Derramar, um deus ligado ao ambiente do Nilo e à atividade de caçador, venerado desde criança desde o Império Novo, é representado em pé sobre crocodilos; ele é assimilado a Hórus sobretudo em virtude de suas representações segurando animais selvagens e perigosos, como antílopes ou cobras, nas mãos. O deus Shed muitas vezes também carrega consigo um arco e flechas, demonstrando seu papel como senhor da caça e mestre do reino dos animais selvagens. 

Derramar

[1] R. Buongarzone, Os deuses egípcios, Carocci Editore, 2007. 

[2] Para obter informações sobre a história do Antigo Egito, consulte N. Grimal, História do Antigo Egito, Laterza, 1998.

[3] E. Bresciani, Textos religiosos do Antigo Egito, Mondadori, 2001, p. 238.

[4] Para fórmulas completas, consulte Textos da Pirâmide, Fórmula 317.

[5] E. Bresciani, Sobek, Senhor da Terra do Lago. em Criaturas Divinas: Múmias de Animais no Antigo Egito, editor. Salima Ikram, Cairo: The American University in Cairo Press, 2005, pp. 199-206.

[6] Heródoto, histórias, livro II, Bur Rizzoli, pág. 241.

[7] E. Bresciani, Sobek, Senhor da Terra do Lago. em Criaturas Divinas: Múmias de Animais no Antigo Egito, 2005.


C. Riggs, Magia egípcia antiga, Tâmisa e Hudson, 2020. 

DB Redford, Os deuses antigos falam: um guia para a religião egípcia, Oxford University Press, 2002.

E. Bresciani, Grande enciclopédia ilustrada do Antigo Egito, Ed. De Agostini, 1998.

E. Bresciani, Sobek, Senhor da Terra do Lago. em Criaturas Divinas: Múmias de Animais no Antigo Egito, editor. Salima Ikram, Cairo: The American University in Cairo Press, 2005.

E. Bresciani, Textos religiosos do antigo Egito, Mondadori, 2001.

Heródoto, histórias, Bur Rizzoli.

G. Filoramo, O que é religião Temas, métodos, problemas, Einaudi, 2004.

G. Filoramo, M. Massenzio, M. Raveri, P. Scarpi, Manual de História das Religiões, Editores Laterza, 1998.

J. Assmann, A Morte como Tema Cultural – Imagens Mortuárias e Ritos no Antigo Egito 2000.

JP Allen, Os Antigos Textos das Pirâmides Egípcias, Sociedade de Literatura Bíblica Atlanta, 2005.

M. Verner, As pirâmides: o mistério, a cultura e a ciência dos grandes monumentos do Egito, Grove Press, 2002.

M. Zecchi, Geografia Religiosa do Fayum, Editora La Mandrágora, 2001.

M. Zecchi, Sobek de Shedet: O Deus Crocodilo em Fayyum no Período Dinástico, Úmbria: Tau Editrice, 2010.

N. Grimal, História do Egito Antigo, Laterza, 1998.

R. Buongarzone, Os deuses egípcios, Carocci Editore, 2007. 

S. Quirke, Explorando a religião no Egito Antigo, Wiley Blackwell, 2014.
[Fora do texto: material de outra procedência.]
(* ===== verification/DtMatch.v ===== *)
(** How well a device tree fits the board: [LocateDeviceTree.c] from
    [ReadBestPmicMatch] to [ReadDtbFindMatch], with the board queries of
    [Board.c] they use.

    A device tree is the buffer from its first byte on; a property is the
    offset of its value in that buffer.  A query of the PMIC driver is taken to
    succeed, as the [ASSERT]s of [Board.c] demand. *)
From Stdlib Require Import ZArith Lia.
From stdpp Require Import base list numbers option.
From S2P Require Import Prelude EfiBase Fdt.

Definition BIT (x : Z) : Z := Z.shiftl 1 x.

(** [DTMATCH_PARAMS]; the PMIC entries in between are reached from the first
    one with a step of [PMIC_SHIFT_IDX]. *)
Definition NONE_MATCH : Z := 0.
Definition OEM_FLAVOR_DEFAULT_MATCH : Z := 1.
Definition OEM_FLAVOR_EXACT_MATCH : Z := 2.
Definition PMIC_MATCH_BEST_REV_IDX0 : Z := 3.
Definition PMIC_MATCH_EXACT_REV_IDX0 : Z := 4.
Definition VARIANT_MINOR_BEST_MATCH : Z := 11.
Definition VARIANT_MINOR_EXACT_MATCH : Z := 12.
Definition VARIANT_MAJOR_BEST_MATCH : Z := 13.
Definition VARIANT_MAJOR_EXACT_MATCH : Z := 14.
Definition VERSION_BEST_MATCH : Z := 15.
Definition VERSION_EXACT_MATCH : Z := 16.
Definition FOUNDRYID_DEFAULT_MATCH : Z := 17.
Definition FOUNDRYID_EXACT_MATCH : Z := 18.
Definition PMIC_MATCH_DEFAULT_MODEL_IDX0 : Z := 19.
Definition PMIC_MATCH_EXACT_MODEL_IDX0 : Z := 20.
Definition PMIC_MATCH_EXACT_MODEL_IDXF : Z := 50.
Definition HLOS_SUBTYPE_EXACT_MATCH : Z := 51.
Definition SUBTYPE_DEFAULT_MATCH : Z := 52.
Definition SUBTYPE_EXACT_MATCH : Z := 53.
Definition DDR_MATCH : Z := 54.
Definition VARIANT_MATCH : Z := 55.
Definition SOC_MATCH : Z := 56.

Definition SOC_MASK : Z := 0xffff.
Definition VARIANT_MASK : Z := 0x000000ff.
Definition VARIANT_MINOR_MASK : Z := 0x0000ff00.
Definition VARIANT_MAJOR_MASK : Z := 0x00ff0000.
Definition PMIC_MODEL_MASK : Z := 0x000000ff.
Definition PMIC_REV_MASK : Z := 0xffffff00.
Definition PMIC_SHIFT_IDX : Z := 2.
Definition PLATFORM_FOUNDRY_SHIFT : Z := 16.
Definition PLATFORM_SUBTYPE_SHIFT_ID : Z := 0x18.
Definition FOUNDRY_ID_MASK : Z := 0x00ff0000.
Definition PLATFORM_SUBTYPE_MASK : Z := 0x000000ff.
Definition OEM_ID_MASK : Z := 0xff000000.
Definition OEM_ID_SHIFT : Z := 24.
Definition DDR_MASK : Z := 0x00000700.

Definition PMIC_IDX4 : Z := 4.
Definition MAX_PMIC_IDX : Z := 0xF.
Definition PLAT_ID_SIZE : Z := 8.
Definition BOARD_ID_SIZE : Z := 8.

(** The sixteen exact-model bits lie [PMIC_SHIFT_IDX] apart. *)
Definition ALL_BITS_SET : Z :=
  fold_left Z.lor
    (map (fun i => BIT (PMIC_MATCH_EXACT_MODEL_IDX0 + Z.of_nat i * PMIC_SHIFT_IDX)) (seq 0 16))
    (Z.lor (BIT SOC_MATCH) (Z.lor (BIT VARIANT_MATCH)
      (Z.lor (BIT SUBTYPE_EXACT_MATCH) (BIT FOUNDRYID_EXACT_MATCH)))).

Definition CheckAllBitsSet (DtMatchVal : Z) : bool := Z.land DtMatchVal ALL_BITS_SET =? ALL_BITS_SET.

(** * The board *)

Record EFI_PM_DEVICE_INFO := mkPmic {
  PmicModel : Z;
  PmicAllLayerRevision : Z;
  PmicMetalRevision : Z;
  PmicVariantRevision : Z;
}.

(** [platform_board_info], and what the PMIC driver says of the PMIC of an
    index: its revision, its data, and its extended data when it has them. *)
Record BoardInfo := mkBoard {
  platform : Z;
  version : Z;
  subtype : Z;
  OEMVariantID : Z;
  RawChipId : Z;
  ChipVersion : Z;
  FoundryId : Z;
  HlosSubType : Z;
  PmicRevision : Z;
  PmicInfo : Z -> EFI_PM_DEVICE_INFO;
  PmicInfoExt : Z -> option EFI_PM_DEVICE_INFO;
}.

Definition EFI_PLATFORMINFO_TYPE_RUMI : Z := 0x0F.
Definition PMIC_EXT_VERSION : Z := 0x0000000000010003.

Section Board.
Variable board : BoardInfo.

Definition BoardPlatformRawChipId : Z := RawChipId board.
Definition BoardPlatformChipVersion : Z := ChipVersion board.
Definition BoardPlatformFoundryId : Z := FoundryId board.
Definition BoardPlatformType : Z := platform board.
Definition BoardPlatformSubType : Z := subtype board.
Definition BoardOEMVariantId : Z := OEMVariantID board.
Definition BoardPlatformHlosSubType : Z := HlosSubType board.
Definition BoardTargetId : Z :=
  Z.lor (u32 (Z.shiftl (Z.land (subtype board) 0xff) 24))
    (Z.lor (Z.shiftl (Z.land (Z.shiftr (version board) 16) 0xff) 16)
      (Z.lor (Z.shiftl (Z.land (version board) 0xff) 8) (Z.land (platform board) 0xff))).

Definition BoardPmicModel (PmicDeviceIndex : Z) : Z :=
  if BoardPlatformType =? EFI_PLATFORMINFO_TYPE_RUMI then 0
  else PmicModel (PmicInfo board PmicDeviceIndex).

Definition BoardPmicTarget (PmicDeviceIndex : Z) : Z :=
  if BoardPlatformType =? EFI_PLATFORMINFO_TYPE_RUMI then 0
  else if PmicRevision board <=? PMIC_EXT_VERSION then
    match PmicInfoExt board PmicDeviceIndex with
    | None => 0
    | Some p =>
        Z.lor (u32 (Z.shiftl (PmicVariantRevision p) 24))
          (Z.lor (u32 (Z.shiftl (PmicAllLayerRevision p) 16))
            (Z.lor (u32 (Z.shiftl (PmicMetalRevision p) 8)) (PmicModel p)))
    end
  else
    let p := PmicInfo board PmicDeviceIndex in
    Z.lor (u32 (Z.shiftl (PmicAllLayerRevision p) 16))
      (Z.lor (u32 (Z.shiftl (PmicMetalRevision p) 8)) (PmicModel p)).

(** * What is known of a tree *)

Record PmicIdInfo := mkPmicId {
  pi_Model : list Z;
  pi_Rev : list Z;
  pi_MatchVal : Z;
}.
Definition no_pmic : PmicIdInfo := mkPmicId (zeros MAX_PMIC_IDX) (zeros MAX_PMIC_IDX) 0.

Record DtInfo := mkDt {
  DtPlatformId : Z;
  DtSocRev : Z;
  DtFoundryId : Z;
  DtVariantId : Z;
  DtVariantMajor : Z;
  DtVariantMinor : Z;
  DtPlatformSubtype : Z;
  DtOEMVariantId : Z;
  DtPmicModel : list Z;
  DtPmicRev : list Z;
  DtMatchVal : Z;
  Dtb : Z;
}.
Definition no_dt : DtInfo := mkDt 0 0 0 0 0 0 0 0 (zeros MAX_PMIC_IDX) (zeros MAX_PMIC_IDX) 0 0.

Definition set_match (v : Z) (d : DtInfo) : DtInfo :=
  mkDt (DtPlatformId d) (DtSocRev d) (DtFoundryId d) (DtVariantId d) (DtVariantMajor d)
    (DtVariantMinor d) (DtPlatformSubtype d) (DtOEMVariantId d) (DtPmicModel d) (DtPmicRev d) v (Dtb d).
Definition add_match (b : Z) (d : DtInfo) : DtInfo := set_match (Z.lor (DtMatchVal d) (BIT b)) d.
Definition set_plat (id rev foundry : Z) (d : DtInfo) : DtInfo :=
  mkDt id rev foundry (DtVariantId d) (DtVariantMajor d) (DtVariantMinor d) (DtPlatformSubtype d)
    (DtOEMVariantId d) (DtPmicModel d) (DtPmicRev d) (DtMatchVal d) (Dtb d).
Definition set_board (variant major minor sub : Z) (d : DtInfo) : DtInfo :=
  mkDt (DtPlatformId d) (DtSocRev d) (DtFoundryId d) variant major minor sub
    (DtOEMVariantId d) (DtPmicModel d) (DtPmicRev d) (DtMatchVal d) (Dtb d).
Definition set_oem (oem : Z) (d : DtInfo) : DtInfo :=
  mkDt (DtPlatformId d) (DtSocRev d) (DtFoundryId d) (DtVariantId d) (DtVariantMajor d)
    (DtVariantMinor d) (DtPlatformSubtype d) oem (DtPmicModel d) (DtPmicRev d) (DtMatchVal d) (Dtb d).
Definition set_pmic (model rev : list Z) (d : DtInfo) : DtInfo :=
  mkDt (DtPlatformId d) (DtSocRev d) (DtFoundryId d) (DtVariantId d) (DtVariantMajor d)
    (DtVariantMinor d) (DtPlatformSubtype d) (DtOEMVariantId d) model rev (DtMatchVal d) (Dtb d).
Definition set_Dtb (p : Z) (d : DtInfo) : DtInfo :=
  mkDt (DtPlatformId d) (DtSocRev d) (DtFoundryId d) (DtVariantId d) (DtVariantMajor d)
    (DtVariantMinor d) (DtPlatformSubtype d) (DtOEMVariantId d) (DtPmicModel d) (DtPmicRev d)
    (DtMatchVal d) p.

Section Match.
Context {S R : Type}.
(** The device tree. *)
Variable fdt : list Z.

(** An element of one of the arrays. *)
Definition elem (l : list Z) (i : Z) : M S R Z :=
  need OutOfBounds (if 0 <=? i then l !! Z.to_nat i else None).
Definition set_elem (l : list Z) (i v : Z) : M S R (list Z) :=
  if (0 <=? i) && (i <? Z.of_nat (length l)) then mret (<[Z.to_nat i := v]> l) else stop OutOfBounds.

(** ** The PMICs *)

(** The body of the loop over the PMICs of an entry; [true] is [break]. *)
Definition pmic_step (PmicProp Idx : Z) (cur : PmicIdInfo) : M S R (bool * PmicIdInfo) :=
  v ← fdt32 fdt (PmicProp + 4 * Idx);
  _ ← elem (pi_Model cur) Idx;
  let model := Z.land v PMIC_MODEL_MASK in
  let rev := Z.land v PMIC_REV_MASK in
  revs ← set_elem (pi_Rev cur) Idx rev;
  models ← set_elem (pi_Model cur) Idx model;
  let with_match m := mkPmicId models revs m in
  if negb (model =? BoardPmicModel Idx) && negb (model =? 0)
  then mret (true, with_match (BIT NONE_MATCH))
  else
    let m := Z.lor (pi_MatchVal cur)
      (BIT ((if model =? BoardPmicModel Idx then PMIC_MATCH_EXACT_MODEL_IDX0
             else PMIC_MATCH_DEFAULT_MODEL_IDX0) + Idx * PMIC_SHIFT_IDX)) in
    if Idx <? PMIC_IDX4 then
      let target := Z.land (BoardPmicTarget Idx) PMIC_REV_MASK in
      if rev =? target
      then mret (false, with_match (Z.lor m (BIT (PMIC_MATCH_EXACT_REV_IDX0 + Idx * PMIC_SHIFT_IDX))))
      else if rev <? target
      then mret (false, with_match (Z.lor m (BIT (PMIC_MATCH_BEST_REV_IDX0 + Idx * PMIC_SHIFT_IDX))))
      else mret (true, with_match m)
    else mret (false, with_match m).

(** Equal match values: the entry with a larger revision somewhere. *)
Definition pmic_tie (PmicMaxIdx : Z) (best cur : PmicIdInfo) : M S R PmicIdInfo :=
  for_up (Z.to_nat (u32 PmicMaxIdx)) 0 best (fun Idx best =>
    b ← elem (pi_Rev best) Idx;
    c ← elem (pi_Rev cur) Idx;
    mret (false, if b <? c then cur else best)).

(** The entry at [PmicProp] against the best one so far. *)
Definition pmic_entry (PmicMaxIdx PmicProp : Z) (best : PmicIdInfo) : M S R PmicIdInfo :=
  cur ← for_up (Z.to_nat (u32 PmicMaxIdx)) 0 no_pmic (pmic_step PmicProp);
  if pi_MatchVal best <? pi_MatchVal cur then mret cur
  else if pi_MatchVal best =? pi_MatchVal cur then pmic_tie PmicMaxIdx best cur
  else mret best.

(** [PmicProp] advances by the size of an entry. *)
Definition ReadBestPmicMatch (PmicProp PmicMaxIdx PmicEntCount : Z) : M S R PmicIdInfo :=
  for_up (Z.to_nat PmicEntCount) 0 no_pmic (fun PmicEntIdx best =>
    best ← pmic_entry PmicMaxIdx (PmicProp + PmicEntIdx * (4 * PmicMaxIdx)) best;
    mret (false, best)).

(** ** Platform and board *)

Definition GetPlatformMatchDtb (cur : DtInfo) (PlatProp : option Z) (LenPlatId MinPlatIdLen : Z) :
    M S R (EFI_STATUS * DtInfo) :=
  match PlatProp with
  | Some PlatProp =>
      if (LenPlatId >? 0) && (Z.rem LenPlatId MinPlatIdLen =? 0) then
        id ← fdt32 fdt PlatProp;
        let cur := set_plat id (DtSocRev cur) (DtFoundryId cur) cur in
        if negb (Z.land BoardPlatformRawChipId SOC_MASK =? Z.land id SOC_MASK)
        then mret (EFI_NOT_FOUND, set_match (BIT NONE_MATCH) cur)
        else
          let cur := add_match SOC_MATCH cur in
          rev ← fdt32 fdt (PlatProp + 4);
          let cur := set_plat id rev (DtFoundryId cur) cur in
          let cur := if rev =? BoardPlatformChipVersion then add_match VERSION_EXACT_MATCH cur
                     else if rev <? BoardPlatformChipVersion then add_match VERSION_BEST_MATCH cur
                     else cur in
          let foundry := Z.land id FOUNDRY_ID_MASK in
          let cur := set_plat id rev foundry cur in
          if foundry =? u32 (Z.shiftl BoardPlatformFoundryId PLATFORM_FOUNDRY_SHIFT)
          then mret (EFI_SUCCESS, add_match FOUNDRYID_EXACT_MATCH cur)
          else if foundry =? 0 then mret (EFI_SUCCESS, add_match FOUNDRYID_DEFAULT_MATCH cur)
          else mret (EFI_NOT_FOUND, set_match (BIT NONE_MATCH) cur)
      else mret (EFI_SUCCESS, cur)
  | None => mret (EFI_SUCCESS, cur)
  end.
3 comentários em “As divindades crocodilo do antigo Egito"

  1. A palavra Sekhem que identifica o deus egípcio refere-se ao poder autoritário dos Sachem entre as populações indígenas americanas. Temas muito interessantes para explorar em profundidade numa leitura cuidadosa

  2. Aproveito este artigo para partilhar uma pequena sugestão que me incomoda há algum tempo: convido-vos, portanto, a fazer uma reflexão independente sobre a arquitrave à entrada da Colegiada de San Quirico D'Orcia

  3. Como sempre, os sites “esotéricos” ou “ocultos”, embora interessantes por um tempo, me deixam com a sensação de tempo perdido com mitos gerados por imaginações mentais dualistas inteiramente dentro da miragem conhecida como maya, o samsara mundano.

    Se a “civilização” quiser escapar da idade das trevas neste ciclo de tempo, instigada pela tribo auto-escolhida, deve-se aventurar-se além do muro, do Ocidente sonâmbulo para o Antigo conhecimento superior (vidya é conhecimento, não de coisas ou ideias, mas conhecimento direto) .. do Oriente. Recuperando assim lentamente os antigos poderes do homem, mantidos antes da Queda (a instigação das Religiões Abraâmicas – Religare: conter, bloquear o progresso.